Exercise objective - Each line with the word "keeps" must appear in the answer, copied from the records.

————

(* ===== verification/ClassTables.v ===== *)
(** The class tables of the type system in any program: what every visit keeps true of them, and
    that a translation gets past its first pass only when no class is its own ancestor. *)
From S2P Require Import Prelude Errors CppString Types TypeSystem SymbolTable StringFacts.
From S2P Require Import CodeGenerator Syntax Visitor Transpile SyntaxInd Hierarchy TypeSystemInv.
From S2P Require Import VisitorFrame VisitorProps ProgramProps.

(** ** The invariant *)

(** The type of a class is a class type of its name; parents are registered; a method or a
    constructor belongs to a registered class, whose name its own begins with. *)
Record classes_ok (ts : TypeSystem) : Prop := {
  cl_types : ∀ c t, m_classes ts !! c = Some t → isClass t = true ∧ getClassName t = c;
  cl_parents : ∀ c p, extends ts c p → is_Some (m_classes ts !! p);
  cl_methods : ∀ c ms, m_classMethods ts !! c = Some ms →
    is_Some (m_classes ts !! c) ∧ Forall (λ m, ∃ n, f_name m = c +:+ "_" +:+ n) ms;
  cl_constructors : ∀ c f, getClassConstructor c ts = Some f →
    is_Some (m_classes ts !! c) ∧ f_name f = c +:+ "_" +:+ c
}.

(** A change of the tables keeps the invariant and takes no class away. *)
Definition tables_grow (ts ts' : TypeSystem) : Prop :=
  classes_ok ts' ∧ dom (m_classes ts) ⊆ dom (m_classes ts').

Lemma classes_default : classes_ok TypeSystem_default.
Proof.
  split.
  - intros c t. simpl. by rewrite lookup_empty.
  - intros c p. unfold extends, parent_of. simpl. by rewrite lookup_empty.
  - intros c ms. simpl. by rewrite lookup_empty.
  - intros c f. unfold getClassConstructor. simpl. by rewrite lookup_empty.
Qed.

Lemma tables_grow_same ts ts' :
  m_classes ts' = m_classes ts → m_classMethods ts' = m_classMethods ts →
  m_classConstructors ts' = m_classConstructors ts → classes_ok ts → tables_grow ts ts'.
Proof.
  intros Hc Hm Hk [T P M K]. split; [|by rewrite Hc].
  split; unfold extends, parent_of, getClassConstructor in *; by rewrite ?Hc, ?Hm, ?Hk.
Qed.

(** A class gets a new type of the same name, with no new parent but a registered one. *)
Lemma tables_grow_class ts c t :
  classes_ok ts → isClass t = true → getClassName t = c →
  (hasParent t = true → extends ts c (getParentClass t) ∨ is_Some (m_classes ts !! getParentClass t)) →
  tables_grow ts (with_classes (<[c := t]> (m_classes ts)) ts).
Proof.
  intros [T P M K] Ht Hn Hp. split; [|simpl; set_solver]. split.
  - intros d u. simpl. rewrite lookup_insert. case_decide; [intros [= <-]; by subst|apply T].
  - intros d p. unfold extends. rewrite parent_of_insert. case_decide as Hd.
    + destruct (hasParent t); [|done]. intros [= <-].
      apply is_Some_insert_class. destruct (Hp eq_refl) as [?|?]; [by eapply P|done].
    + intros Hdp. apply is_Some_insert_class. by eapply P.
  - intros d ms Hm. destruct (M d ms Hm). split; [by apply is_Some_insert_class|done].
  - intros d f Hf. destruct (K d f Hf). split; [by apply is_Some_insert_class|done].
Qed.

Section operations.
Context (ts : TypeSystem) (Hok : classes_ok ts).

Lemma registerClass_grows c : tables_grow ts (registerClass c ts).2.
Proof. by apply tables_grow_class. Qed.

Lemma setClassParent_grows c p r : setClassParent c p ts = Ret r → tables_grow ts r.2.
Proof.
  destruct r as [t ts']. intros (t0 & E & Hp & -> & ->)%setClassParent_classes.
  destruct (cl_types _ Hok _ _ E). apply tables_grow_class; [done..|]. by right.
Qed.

————

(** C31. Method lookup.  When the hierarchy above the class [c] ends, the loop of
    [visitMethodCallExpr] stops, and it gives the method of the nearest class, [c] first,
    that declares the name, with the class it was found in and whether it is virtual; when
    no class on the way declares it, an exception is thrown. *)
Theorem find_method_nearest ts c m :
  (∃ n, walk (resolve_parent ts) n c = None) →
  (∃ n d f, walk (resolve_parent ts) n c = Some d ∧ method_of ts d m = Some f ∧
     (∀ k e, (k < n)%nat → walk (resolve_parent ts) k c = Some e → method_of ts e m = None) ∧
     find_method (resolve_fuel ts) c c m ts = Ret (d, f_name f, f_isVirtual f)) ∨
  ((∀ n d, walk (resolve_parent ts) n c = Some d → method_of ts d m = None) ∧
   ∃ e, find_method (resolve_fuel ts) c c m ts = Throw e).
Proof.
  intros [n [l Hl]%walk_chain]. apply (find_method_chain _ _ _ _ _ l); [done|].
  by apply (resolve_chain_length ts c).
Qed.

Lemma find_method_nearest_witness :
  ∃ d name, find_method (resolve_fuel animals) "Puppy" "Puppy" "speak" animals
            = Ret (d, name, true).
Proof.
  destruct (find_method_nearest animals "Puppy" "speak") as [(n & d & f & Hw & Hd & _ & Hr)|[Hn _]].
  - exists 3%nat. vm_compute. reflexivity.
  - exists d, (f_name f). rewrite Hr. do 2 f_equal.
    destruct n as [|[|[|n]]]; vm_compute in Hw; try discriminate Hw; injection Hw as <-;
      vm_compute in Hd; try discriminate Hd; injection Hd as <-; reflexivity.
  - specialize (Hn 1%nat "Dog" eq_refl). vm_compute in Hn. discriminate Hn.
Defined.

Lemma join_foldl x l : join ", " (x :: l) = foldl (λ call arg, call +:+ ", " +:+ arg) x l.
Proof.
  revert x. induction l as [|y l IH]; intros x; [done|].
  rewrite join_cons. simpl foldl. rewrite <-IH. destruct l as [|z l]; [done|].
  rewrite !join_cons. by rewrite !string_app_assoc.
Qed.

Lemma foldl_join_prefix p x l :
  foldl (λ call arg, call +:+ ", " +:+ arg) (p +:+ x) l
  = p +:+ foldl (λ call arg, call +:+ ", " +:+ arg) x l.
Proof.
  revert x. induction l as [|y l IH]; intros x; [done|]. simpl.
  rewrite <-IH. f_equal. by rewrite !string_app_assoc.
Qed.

————

Exercise solution -
(** The class tables of the type system in any program: what every visit keeps true of them, and
(** A change of the tables keeps the invariant and takes no class away. *)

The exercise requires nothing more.